**Directions for this task:** Lift every line from the entries that includes the word "intros".

**Stored data:**
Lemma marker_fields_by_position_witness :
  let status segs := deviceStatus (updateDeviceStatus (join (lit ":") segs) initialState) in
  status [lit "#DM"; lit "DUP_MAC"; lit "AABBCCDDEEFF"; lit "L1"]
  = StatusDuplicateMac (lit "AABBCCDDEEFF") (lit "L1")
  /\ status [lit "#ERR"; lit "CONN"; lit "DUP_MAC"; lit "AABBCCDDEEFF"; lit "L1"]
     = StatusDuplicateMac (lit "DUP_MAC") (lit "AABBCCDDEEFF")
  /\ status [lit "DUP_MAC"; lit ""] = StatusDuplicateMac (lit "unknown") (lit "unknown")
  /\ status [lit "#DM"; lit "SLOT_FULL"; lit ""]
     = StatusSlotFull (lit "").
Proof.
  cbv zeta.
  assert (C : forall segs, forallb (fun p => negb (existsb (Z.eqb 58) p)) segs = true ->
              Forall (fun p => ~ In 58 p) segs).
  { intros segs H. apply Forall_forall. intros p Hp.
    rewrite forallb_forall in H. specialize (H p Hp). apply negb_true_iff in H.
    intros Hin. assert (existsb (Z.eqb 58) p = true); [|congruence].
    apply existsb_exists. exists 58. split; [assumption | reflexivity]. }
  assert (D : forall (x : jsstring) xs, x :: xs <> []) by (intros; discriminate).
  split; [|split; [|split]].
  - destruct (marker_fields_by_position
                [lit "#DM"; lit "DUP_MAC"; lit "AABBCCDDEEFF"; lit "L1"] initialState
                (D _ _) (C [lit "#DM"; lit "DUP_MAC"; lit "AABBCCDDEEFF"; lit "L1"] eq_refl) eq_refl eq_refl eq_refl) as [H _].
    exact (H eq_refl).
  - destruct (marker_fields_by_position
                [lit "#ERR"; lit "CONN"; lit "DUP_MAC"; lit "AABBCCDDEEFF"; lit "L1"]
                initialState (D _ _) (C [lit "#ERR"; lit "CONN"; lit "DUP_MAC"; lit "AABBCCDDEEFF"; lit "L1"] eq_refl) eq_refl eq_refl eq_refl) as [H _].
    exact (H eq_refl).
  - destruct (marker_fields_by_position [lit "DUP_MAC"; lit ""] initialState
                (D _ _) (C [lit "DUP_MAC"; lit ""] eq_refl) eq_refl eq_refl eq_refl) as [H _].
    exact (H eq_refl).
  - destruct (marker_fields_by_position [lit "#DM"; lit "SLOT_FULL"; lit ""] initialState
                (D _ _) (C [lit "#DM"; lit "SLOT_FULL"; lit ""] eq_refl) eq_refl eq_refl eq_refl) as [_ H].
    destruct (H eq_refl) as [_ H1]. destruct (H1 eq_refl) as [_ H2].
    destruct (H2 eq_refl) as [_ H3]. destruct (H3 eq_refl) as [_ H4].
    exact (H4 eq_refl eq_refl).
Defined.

**Exercise response:**
  { intros segs H. apply Forall_forall. intros p Hp.
    intros Hin. assert (existsb (Z.eqb 58) p = true); [|congruence].
  assert (D : forall (x : jsstring) xs, x :: xs <> []) by (intros; discriminate).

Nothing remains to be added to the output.